Would you copy each line of the data below that has "mkExecutor"?

Available data:
····················

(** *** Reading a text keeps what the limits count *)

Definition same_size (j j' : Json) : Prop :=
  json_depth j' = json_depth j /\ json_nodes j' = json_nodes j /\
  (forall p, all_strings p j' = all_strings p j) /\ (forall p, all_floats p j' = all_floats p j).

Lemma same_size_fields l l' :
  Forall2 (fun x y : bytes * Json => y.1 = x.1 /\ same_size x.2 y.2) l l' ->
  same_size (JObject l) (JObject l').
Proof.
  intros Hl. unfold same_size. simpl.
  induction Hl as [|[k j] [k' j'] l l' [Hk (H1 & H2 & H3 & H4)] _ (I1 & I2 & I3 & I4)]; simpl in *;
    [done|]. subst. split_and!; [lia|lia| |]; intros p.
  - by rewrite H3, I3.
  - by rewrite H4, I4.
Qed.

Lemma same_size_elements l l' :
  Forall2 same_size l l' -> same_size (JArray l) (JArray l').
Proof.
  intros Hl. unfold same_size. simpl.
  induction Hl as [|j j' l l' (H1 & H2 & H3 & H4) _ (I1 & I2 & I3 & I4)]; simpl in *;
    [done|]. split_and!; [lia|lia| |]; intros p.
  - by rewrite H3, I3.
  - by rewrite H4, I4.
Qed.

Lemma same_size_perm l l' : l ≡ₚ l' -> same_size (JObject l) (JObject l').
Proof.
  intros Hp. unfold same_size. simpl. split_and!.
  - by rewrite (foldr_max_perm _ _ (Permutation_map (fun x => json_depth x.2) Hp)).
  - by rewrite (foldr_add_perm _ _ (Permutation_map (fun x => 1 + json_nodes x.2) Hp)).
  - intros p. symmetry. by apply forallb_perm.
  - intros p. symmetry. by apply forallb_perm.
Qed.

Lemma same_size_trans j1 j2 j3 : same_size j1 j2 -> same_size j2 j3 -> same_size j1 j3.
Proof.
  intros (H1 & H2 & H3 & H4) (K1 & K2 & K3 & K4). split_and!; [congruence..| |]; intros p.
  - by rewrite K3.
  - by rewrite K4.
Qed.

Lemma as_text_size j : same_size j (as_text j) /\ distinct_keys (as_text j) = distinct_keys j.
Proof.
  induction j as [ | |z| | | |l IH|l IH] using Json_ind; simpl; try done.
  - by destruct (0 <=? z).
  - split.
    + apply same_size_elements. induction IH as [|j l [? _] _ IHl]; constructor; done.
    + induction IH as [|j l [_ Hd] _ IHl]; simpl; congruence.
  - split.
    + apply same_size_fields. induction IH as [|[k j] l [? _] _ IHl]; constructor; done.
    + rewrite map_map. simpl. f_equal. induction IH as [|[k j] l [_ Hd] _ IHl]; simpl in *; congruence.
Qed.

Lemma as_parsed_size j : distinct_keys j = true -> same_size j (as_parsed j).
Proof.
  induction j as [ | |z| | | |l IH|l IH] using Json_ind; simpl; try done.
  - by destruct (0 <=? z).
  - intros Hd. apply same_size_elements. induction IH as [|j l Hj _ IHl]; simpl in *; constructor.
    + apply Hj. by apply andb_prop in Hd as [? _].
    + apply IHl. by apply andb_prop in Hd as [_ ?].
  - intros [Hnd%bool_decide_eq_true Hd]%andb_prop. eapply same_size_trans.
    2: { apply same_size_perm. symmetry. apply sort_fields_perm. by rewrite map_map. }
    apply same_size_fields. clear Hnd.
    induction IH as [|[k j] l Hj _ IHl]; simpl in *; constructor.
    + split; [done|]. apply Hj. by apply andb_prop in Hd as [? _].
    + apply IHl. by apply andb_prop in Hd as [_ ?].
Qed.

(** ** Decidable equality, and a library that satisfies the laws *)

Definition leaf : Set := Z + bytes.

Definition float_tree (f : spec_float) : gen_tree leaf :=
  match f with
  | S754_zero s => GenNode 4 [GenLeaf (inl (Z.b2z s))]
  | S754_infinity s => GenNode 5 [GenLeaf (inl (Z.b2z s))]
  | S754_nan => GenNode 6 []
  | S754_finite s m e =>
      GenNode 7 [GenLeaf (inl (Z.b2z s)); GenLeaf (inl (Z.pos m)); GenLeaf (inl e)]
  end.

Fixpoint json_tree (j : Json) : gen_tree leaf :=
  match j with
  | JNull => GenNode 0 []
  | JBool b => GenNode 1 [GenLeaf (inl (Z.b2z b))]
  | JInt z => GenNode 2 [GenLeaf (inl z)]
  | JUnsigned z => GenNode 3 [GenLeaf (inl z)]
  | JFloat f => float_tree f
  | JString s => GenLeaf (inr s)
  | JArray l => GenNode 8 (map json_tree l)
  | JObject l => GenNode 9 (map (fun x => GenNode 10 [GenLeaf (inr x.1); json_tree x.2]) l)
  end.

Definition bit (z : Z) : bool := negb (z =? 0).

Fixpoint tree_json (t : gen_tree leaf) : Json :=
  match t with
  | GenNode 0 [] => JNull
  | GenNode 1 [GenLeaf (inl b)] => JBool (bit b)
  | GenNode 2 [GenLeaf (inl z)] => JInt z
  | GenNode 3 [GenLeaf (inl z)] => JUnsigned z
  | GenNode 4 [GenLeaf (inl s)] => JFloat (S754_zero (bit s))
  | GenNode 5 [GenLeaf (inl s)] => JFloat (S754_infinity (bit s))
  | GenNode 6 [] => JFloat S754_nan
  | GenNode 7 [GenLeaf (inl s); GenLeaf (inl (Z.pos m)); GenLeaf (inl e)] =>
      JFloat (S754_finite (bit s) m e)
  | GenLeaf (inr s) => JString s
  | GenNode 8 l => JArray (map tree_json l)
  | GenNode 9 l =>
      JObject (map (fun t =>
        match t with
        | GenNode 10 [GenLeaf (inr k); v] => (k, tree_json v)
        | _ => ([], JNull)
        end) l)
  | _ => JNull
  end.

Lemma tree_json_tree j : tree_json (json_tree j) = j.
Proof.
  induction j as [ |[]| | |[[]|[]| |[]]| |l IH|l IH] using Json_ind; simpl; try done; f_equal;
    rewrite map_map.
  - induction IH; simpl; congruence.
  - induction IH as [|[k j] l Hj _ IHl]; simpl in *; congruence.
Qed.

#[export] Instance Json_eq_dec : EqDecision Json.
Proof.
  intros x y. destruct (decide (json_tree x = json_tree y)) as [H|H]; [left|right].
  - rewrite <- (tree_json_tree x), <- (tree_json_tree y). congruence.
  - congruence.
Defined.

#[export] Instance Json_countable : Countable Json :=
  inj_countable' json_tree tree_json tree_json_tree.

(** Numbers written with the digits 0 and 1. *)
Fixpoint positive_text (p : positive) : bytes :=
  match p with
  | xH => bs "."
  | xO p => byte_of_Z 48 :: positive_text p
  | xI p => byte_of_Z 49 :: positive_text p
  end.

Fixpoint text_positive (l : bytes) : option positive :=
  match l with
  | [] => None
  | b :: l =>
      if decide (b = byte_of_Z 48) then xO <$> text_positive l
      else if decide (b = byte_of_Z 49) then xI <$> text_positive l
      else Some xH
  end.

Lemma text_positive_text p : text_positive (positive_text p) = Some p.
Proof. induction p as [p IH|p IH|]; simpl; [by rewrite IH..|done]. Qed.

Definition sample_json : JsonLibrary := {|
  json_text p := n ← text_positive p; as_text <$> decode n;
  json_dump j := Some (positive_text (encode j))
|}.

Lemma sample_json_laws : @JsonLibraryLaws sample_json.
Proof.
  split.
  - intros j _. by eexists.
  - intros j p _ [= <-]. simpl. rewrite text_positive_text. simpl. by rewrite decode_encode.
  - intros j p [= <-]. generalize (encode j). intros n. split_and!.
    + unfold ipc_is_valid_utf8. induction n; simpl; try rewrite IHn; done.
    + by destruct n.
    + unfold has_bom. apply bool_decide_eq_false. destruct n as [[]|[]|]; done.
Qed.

····················

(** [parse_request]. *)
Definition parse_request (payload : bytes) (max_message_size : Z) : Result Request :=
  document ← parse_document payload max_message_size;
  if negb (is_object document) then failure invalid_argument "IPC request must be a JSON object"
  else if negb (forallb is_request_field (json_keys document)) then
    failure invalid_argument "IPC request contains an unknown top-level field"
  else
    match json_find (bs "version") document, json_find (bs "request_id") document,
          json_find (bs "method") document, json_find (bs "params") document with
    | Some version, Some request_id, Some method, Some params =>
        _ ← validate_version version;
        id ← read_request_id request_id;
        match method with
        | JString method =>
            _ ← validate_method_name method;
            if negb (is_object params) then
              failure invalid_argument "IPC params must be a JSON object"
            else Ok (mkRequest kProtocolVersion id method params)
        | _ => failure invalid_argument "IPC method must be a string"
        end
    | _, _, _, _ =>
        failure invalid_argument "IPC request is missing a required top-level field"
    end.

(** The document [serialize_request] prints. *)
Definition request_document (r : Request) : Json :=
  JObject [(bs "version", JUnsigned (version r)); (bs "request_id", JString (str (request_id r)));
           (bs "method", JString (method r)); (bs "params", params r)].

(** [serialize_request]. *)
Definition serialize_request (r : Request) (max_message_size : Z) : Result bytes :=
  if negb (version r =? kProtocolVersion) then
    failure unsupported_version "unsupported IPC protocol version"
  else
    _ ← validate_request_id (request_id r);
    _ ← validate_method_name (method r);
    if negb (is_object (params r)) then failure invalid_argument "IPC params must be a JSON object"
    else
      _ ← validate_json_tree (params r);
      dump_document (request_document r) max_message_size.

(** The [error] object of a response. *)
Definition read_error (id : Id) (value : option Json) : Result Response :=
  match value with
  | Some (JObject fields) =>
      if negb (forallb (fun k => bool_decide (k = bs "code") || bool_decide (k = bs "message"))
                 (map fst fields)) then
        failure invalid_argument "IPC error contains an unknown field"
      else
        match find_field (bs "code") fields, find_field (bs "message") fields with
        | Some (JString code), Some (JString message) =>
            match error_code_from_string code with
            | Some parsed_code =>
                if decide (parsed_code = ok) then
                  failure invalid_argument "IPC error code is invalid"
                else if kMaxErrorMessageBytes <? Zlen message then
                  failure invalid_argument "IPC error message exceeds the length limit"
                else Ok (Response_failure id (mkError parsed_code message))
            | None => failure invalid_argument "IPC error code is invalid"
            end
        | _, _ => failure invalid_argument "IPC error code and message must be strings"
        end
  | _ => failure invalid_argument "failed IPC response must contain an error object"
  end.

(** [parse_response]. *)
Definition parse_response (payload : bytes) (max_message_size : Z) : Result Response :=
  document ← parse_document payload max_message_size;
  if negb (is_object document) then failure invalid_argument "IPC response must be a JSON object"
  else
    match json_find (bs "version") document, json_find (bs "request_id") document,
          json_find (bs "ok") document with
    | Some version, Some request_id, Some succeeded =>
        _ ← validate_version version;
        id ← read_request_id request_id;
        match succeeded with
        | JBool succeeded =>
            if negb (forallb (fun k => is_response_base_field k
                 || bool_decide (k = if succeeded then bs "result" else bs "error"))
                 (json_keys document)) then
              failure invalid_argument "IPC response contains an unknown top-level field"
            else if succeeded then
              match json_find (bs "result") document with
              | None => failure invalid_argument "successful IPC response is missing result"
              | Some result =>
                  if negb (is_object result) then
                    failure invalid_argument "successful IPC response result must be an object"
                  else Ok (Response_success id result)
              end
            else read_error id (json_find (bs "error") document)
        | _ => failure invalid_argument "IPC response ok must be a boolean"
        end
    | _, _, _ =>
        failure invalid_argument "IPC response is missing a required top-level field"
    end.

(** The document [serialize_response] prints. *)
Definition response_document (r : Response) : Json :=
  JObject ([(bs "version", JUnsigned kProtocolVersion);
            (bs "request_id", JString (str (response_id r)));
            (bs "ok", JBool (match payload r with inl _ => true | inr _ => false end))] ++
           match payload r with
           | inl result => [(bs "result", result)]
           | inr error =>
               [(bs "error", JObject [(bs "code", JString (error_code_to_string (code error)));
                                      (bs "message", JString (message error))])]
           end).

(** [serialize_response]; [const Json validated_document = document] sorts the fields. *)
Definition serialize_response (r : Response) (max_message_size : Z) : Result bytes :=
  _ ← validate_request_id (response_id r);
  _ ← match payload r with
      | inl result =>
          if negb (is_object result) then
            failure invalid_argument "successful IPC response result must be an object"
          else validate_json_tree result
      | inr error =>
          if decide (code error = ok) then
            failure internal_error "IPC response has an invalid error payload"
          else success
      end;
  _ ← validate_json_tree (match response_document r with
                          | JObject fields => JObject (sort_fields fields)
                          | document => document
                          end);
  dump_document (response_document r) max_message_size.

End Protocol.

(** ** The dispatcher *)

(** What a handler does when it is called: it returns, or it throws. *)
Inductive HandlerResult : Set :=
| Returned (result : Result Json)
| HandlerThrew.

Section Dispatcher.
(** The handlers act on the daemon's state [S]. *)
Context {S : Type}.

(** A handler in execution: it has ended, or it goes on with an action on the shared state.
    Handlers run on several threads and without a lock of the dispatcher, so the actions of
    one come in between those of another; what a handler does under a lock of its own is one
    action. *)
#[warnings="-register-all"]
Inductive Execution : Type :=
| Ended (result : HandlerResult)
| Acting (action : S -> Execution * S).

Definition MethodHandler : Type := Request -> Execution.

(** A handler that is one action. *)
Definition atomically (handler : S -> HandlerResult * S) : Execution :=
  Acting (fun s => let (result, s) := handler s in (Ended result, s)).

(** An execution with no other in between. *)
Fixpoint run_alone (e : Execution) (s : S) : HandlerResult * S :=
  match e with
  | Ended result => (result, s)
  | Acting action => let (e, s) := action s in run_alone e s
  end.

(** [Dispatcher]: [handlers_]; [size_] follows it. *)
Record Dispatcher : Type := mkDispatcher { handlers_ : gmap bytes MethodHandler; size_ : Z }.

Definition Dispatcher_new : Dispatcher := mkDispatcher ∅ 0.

····················

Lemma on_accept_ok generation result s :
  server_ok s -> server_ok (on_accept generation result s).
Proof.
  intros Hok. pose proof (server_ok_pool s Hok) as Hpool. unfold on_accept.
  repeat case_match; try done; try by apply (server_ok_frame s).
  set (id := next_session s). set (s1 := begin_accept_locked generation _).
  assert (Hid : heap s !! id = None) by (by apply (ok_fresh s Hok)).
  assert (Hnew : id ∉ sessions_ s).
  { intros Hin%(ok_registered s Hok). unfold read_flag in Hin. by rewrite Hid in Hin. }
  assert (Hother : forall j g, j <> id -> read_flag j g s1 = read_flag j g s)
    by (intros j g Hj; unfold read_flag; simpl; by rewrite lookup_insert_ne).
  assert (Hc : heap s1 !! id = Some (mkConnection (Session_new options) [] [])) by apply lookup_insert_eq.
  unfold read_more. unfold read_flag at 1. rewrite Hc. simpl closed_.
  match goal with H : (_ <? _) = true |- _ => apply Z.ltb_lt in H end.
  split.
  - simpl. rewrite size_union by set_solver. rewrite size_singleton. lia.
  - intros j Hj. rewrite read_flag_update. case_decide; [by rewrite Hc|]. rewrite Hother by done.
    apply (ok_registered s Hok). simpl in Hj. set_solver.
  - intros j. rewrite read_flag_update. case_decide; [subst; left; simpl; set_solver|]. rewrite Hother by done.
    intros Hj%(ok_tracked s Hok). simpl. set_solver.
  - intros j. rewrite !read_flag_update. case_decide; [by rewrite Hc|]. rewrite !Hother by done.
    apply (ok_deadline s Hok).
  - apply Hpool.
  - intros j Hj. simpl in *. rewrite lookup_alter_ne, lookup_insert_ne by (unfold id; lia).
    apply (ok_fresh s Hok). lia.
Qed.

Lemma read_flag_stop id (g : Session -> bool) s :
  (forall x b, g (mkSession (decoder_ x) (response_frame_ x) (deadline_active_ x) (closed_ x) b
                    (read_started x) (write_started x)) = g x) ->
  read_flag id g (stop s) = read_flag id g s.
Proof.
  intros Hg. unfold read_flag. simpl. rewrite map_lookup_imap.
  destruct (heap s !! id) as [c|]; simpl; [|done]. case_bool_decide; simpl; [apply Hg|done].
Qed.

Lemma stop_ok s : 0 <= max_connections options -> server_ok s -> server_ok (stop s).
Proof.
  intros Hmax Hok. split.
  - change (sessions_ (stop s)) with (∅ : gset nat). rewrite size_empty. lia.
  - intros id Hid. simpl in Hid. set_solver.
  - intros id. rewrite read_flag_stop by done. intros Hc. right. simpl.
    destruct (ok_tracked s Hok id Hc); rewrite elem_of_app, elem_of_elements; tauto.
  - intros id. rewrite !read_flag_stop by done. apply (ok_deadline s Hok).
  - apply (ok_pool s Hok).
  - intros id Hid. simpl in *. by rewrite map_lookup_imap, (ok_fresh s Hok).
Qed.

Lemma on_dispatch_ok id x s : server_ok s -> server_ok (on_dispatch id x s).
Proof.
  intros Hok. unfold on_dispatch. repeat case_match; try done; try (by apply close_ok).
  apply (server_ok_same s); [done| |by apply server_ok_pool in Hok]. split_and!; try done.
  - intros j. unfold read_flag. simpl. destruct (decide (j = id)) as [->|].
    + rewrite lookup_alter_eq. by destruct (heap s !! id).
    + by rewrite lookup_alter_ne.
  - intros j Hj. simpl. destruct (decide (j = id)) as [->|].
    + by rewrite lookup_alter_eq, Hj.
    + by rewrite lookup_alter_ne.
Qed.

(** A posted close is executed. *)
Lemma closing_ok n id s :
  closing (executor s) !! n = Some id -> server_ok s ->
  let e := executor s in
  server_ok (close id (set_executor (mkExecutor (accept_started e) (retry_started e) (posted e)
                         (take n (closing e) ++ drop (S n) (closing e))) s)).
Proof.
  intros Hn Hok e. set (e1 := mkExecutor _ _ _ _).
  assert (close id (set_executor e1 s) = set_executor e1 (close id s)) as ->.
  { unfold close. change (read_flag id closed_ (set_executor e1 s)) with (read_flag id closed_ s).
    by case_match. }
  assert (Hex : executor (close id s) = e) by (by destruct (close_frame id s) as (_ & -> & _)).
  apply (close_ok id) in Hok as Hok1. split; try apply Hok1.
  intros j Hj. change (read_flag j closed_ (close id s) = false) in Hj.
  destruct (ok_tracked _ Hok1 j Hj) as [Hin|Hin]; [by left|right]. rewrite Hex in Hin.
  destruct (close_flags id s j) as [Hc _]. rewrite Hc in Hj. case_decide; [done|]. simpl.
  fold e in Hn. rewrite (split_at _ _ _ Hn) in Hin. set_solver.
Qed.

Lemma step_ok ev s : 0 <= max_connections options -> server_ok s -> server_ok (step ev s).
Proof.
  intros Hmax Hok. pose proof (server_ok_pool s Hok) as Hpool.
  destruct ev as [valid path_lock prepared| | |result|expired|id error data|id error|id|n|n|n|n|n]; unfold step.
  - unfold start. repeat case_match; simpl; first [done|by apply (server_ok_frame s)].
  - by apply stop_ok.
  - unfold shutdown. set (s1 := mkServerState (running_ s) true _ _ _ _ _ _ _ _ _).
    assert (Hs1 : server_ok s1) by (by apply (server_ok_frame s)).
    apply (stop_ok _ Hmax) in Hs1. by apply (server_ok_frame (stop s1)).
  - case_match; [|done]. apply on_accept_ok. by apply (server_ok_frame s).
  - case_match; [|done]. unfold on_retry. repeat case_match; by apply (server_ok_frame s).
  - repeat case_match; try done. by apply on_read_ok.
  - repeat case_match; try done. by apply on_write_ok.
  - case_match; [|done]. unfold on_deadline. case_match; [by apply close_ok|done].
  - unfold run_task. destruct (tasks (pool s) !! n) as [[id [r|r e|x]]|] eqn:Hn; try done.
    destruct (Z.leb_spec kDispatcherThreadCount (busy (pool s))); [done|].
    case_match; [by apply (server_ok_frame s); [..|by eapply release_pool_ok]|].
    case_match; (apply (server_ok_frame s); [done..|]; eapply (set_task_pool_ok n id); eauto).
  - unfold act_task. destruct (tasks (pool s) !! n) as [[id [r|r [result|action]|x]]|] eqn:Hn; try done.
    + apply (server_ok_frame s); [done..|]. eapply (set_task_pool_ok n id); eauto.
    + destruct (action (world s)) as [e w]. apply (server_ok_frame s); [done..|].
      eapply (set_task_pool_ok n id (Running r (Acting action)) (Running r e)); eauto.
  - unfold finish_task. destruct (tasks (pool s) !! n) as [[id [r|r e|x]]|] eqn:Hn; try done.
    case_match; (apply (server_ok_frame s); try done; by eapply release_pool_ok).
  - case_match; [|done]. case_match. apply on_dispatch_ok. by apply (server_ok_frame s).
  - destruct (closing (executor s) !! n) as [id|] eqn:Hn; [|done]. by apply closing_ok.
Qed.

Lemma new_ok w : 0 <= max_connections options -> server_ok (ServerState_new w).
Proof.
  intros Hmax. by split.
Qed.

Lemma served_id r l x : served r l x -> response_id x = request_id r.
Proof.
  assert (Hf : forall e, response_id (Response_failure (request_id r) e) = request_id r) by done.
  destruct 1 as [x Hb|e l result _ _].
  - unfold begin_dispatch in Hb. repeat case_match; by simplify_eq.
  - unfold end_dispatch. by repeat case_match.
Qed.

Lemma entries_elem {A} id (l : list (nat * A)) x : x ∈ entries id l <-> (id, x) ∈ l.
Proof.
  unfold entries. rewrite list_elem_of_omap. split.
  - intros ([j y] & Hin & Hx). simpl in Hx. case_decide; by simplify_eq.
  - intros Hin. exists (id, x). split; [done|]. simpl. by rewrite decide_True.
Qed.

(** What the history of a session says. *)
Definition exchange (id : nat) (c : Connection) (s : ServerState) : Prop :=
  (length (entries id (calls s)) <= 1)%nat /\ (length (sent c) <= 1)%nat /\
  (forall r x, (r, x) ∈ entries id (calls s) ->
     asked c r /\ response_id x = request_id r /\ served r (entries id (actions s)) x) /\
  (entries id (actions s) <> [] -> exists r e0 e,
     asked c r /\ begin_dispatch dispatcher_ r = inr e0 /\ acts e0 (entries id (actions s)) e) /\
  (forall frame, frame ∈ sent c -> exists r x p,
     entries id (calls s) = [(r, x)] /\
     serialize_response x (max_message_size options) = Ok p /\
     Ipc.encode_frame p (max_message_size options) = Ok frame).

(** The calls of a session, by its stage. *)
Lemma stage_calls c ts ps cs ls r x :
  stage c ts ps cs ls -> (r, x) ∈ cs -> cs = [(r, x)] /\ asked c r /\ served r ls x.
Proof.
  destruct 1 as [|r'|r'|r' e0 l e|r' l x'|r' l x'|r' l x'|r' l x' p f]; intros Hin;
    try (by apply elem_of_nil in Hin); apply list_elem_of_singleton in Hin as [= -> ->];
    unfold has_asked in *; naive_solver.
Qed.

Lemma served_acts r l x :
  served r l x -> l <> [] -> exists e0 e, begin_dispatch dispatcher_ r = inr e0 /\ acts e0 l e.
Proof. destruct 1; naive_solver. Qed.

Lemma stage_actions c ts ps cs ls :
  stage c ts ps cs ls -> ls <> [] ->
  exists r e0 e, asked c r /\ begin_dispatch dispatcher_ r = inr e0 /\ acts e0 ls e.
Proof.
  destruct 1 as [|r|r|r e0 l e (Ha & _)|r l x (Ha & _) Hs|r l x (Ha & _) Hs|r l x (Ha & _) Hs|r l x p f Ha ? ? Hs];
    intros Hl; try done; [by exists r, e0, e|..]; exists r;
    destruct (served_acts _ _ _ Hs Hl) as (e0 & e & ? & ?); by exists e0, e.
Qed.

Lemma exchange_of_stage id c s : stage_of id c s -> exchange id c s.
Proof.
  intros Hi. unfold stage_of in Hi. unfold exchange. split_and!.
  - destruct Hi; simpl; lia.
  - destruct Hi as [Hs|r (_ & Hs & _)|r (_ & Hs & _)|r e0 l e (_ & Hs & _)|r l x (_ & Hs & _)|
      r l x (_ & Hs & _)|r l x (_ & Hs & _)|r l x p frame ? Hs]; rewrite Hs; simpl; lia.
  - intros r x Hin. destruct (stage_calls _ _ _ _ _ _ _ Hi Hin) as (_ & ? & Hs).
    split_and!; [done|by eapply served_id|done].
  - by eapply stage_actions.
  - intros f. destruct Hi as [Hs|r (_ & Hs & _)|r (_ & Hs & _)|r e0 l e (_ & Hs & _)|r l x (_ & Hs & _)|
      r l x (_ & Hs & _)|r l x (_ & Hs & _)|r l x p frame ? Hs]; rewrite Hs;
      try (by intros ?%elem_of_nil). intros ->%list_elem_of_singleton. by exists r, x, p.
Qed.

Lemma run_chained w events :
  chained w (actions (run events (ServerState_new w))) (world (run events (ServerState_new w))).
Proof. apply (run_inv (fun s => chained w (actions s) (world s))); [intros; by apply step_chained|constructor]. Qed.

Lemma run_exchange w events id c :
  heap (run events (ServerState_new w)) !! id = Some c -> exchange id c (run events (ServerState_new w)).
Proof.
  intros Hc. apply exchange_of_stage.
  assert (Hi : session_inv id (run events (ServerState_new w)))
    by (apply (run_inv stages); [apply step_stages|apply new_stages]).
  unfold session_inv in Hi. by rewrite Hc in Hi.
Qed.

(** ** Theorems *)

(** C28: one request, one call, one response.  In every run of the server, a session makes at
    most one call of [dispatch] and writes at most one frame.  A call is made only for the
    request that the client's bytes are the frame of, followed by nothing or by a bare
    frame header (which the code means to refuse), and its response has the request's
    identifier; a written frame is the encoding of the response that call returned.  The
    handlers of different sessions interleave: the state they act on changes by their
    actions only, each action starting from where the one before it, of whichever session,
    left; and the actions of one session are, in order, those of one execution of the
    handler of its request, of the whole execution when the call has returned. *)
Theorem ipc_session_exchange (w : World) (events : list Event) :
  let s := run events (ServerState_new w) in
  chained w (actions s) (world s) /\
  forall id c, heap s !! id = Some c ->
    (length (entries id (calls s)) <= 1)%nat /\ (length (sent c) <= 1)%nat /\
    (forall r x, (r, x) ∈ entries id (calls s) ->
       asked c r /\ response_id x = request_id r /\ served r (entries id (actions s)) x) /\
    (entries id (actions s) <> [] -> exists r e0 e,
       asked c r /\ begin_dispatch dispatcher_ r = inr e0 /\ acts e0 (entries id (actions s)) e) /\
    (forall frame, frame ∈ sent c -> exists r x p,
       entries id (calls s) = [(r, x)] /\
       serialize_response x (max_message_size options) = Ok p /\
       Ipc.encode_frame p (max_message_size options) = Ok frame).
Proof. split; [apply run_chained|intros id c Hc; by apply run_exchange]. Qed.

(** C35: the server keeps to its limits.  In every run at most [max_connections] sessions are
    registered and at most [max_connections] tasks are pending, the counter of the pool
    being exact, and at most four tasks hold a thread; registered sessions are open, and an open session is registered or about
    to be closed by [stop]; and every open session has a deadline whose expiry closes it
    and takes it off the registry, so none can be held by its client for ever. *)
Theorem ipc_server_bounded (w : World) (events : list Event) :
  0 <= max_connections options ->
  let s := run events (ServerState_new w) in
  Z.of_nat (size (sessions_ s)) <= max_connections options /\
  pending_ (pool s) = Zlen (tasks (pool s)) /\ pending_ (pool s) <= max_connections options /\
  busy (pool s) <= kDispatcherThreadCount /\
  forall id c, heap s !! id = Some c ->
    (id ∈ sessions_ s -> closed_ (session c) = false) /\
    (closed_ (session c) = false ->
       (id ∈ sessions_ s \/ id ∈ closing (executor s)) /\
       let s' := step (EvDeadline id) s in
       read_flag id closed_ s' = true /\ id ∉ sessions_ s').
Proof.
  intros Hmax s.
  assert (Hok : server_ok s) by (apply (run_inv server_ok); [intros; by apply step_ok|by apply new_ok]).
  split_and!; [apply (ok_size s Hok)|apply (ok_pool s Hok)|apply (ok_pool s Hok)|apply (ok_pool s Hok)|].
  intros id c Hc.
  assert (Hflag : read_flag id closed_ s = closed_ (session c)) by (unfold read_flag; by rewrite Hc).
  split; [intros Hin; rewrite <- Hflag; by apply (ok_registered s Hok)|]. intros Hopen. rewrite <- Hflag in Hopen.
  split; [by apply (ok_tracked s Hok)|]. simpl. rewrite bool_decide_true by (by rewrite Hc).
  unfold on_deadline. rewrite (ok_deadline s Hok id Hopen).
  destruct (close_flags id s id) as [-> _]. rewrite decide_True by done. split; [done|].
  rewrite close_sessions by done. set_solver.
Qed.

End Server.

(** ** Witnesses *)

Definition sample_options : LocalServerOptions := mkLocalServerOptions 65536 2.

····················

Solution for this problem:
  server_ok (close id (set_executor (mkExecutor (accept_started e) (retry_started e) (posted e)
  intros Hn Hok e. set (e1 := mkExecutor _ _ _ _).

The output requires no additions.